* TO DO *
Range to reproduce from the entries below: the line with "dek ← ok_or (Refused AeadFailed)", the line with "(aad : option bytes) (r : R) : result", and every line in between. Give them exactly and give nothing else.

* GIVEN RECORDS *
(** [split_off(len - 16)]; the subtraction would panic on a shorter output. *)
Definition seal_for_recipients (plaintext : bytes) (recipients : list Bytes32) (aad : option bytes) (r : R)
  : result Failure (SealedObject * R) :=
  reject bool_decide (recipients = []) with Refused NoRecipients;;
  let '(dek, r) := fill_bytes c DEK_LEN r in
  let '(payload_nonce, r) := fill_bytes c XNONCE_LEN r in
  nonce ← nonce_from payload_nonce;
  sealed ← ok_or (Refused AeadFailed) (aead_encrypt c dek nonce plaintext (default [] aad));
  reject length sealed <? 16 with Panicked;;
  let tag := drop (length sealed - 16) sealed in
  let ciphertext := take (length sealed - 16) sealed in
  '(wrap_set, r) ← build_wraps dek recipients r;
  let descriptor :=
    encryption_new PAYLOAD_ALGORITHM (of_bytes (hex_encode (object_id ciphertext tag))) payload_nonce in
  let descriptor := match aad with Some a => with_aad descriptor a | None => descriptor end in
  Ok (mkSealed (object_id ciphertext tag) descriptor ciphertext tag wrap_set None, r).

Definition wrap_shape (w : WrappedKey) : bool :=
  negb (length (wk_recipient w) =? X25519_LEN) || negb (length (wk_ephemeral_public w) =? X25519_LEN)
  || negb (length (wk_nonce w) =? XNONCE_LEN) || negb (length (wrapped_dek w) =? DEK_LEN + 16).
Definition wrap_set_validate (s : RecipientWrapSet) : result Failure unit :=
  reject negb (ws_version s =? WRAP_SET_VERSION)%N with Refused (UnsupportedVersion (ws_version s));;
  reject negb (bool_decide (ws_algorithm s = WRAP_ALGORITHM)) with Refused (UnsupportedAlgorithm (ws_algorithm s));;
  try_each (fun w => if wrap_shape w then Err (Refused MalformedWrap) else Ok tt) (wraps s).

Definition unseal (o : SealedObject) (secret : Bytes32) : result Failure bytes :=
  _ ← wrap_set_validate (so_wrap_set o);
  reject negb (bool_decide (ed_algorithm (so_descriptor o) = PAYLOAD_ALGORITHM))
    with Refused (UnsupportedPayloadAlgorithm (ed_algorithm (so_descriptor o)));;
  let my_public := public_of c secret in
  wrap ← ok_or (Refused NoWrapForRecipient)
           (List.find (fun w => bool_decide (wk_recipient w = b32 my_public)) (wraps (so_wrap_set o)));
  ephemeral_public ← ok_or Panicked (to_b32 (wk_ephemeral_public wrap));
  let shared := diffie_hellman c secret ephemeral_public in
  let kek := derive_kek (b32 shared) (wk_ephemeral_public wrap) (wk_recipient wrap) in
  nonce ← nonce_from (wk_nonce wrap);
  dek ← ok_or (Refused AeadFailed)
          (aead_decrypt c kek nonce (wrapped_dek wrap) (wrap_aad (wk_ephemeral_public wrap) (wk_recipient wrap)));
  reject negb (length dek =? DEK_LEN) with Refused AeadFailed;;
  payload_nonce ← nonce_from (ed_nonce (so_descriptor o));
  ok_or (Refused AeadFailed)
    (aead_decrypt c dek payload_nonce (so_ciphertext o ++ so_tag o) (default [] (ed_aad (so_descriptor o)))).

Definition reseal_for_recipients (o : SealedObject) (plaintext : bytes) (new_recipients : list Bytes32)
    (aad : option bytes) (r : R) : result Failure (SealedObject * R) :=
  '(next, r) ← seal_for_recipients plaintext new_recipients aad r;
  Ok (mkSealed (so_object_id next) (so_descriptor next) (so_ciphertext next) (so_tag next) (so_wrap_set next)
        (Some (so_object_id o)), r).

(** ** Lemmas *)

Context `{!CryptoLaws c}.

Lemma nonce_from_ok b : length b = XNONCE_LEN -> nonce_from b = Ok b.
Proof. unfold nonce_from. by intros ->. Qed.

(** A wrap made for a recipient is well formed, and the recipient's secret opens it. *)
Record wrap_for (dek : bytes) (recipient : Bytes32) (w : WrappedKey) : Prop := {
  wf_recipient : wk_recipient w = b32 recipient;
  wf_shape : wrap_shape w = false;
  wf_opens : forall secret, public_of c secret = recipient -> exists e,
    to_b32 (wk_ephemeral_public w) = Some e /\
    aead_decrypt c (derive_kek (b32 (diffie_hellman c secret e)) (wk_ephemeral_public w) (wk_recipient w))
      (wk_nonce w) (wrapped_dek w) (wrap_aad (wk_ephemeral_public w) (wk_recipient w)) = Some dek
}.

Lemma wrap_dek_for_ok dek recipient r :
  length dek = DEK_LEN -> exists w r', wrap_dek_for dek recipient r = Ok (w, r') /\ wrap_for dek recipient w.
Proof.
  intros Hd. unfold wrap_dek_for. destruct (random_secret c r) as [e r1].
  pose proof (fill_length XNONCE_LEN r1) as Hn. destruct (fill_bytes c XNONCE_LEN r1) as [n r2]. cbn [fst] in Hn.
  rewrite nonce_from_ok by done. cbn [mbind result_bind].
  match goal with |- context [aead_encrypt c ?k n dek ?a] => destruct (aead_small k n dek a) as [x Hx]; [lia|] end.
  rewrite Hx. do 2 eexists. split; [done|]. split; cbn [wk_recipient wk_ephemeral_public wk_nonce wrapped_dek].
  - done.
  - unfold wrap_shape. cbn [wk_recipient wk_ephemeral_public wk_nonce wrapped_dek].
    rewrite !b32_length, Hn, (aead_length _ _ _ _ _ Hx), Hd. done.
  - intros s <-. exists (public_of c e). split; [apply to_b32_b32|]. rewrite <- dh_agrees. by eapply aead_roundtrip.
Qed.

* WRITTEN SOLUTION *
  dek ← ok_or (Refused AeadFailed)
          (aead_decrypt c kek nonce (wrapped_dek wrap) (wrap_aad (wk_ephemeral_public wrap) (wk_recipient wrap)));
  reject negb (length dek =? DEK_LEN) with Refused AeadFailed;;
  payload_nonce ← nonce_from (ed_nonce (so_descriptor o));
  ok_or (Refused AeadFailed)
    (aead_decrypt c dek payload_nonce (so_ciphertext o ++ so_tag o) (default [] (ed_aad (so_descriptor o)))).

Definition reseal_for_recipients (o : SealedObject) (plaintext : bytes) (new_recipients : list Bytes32)
    (aad : option bytes) (r : R) : result Failure (SealedObject * R) :=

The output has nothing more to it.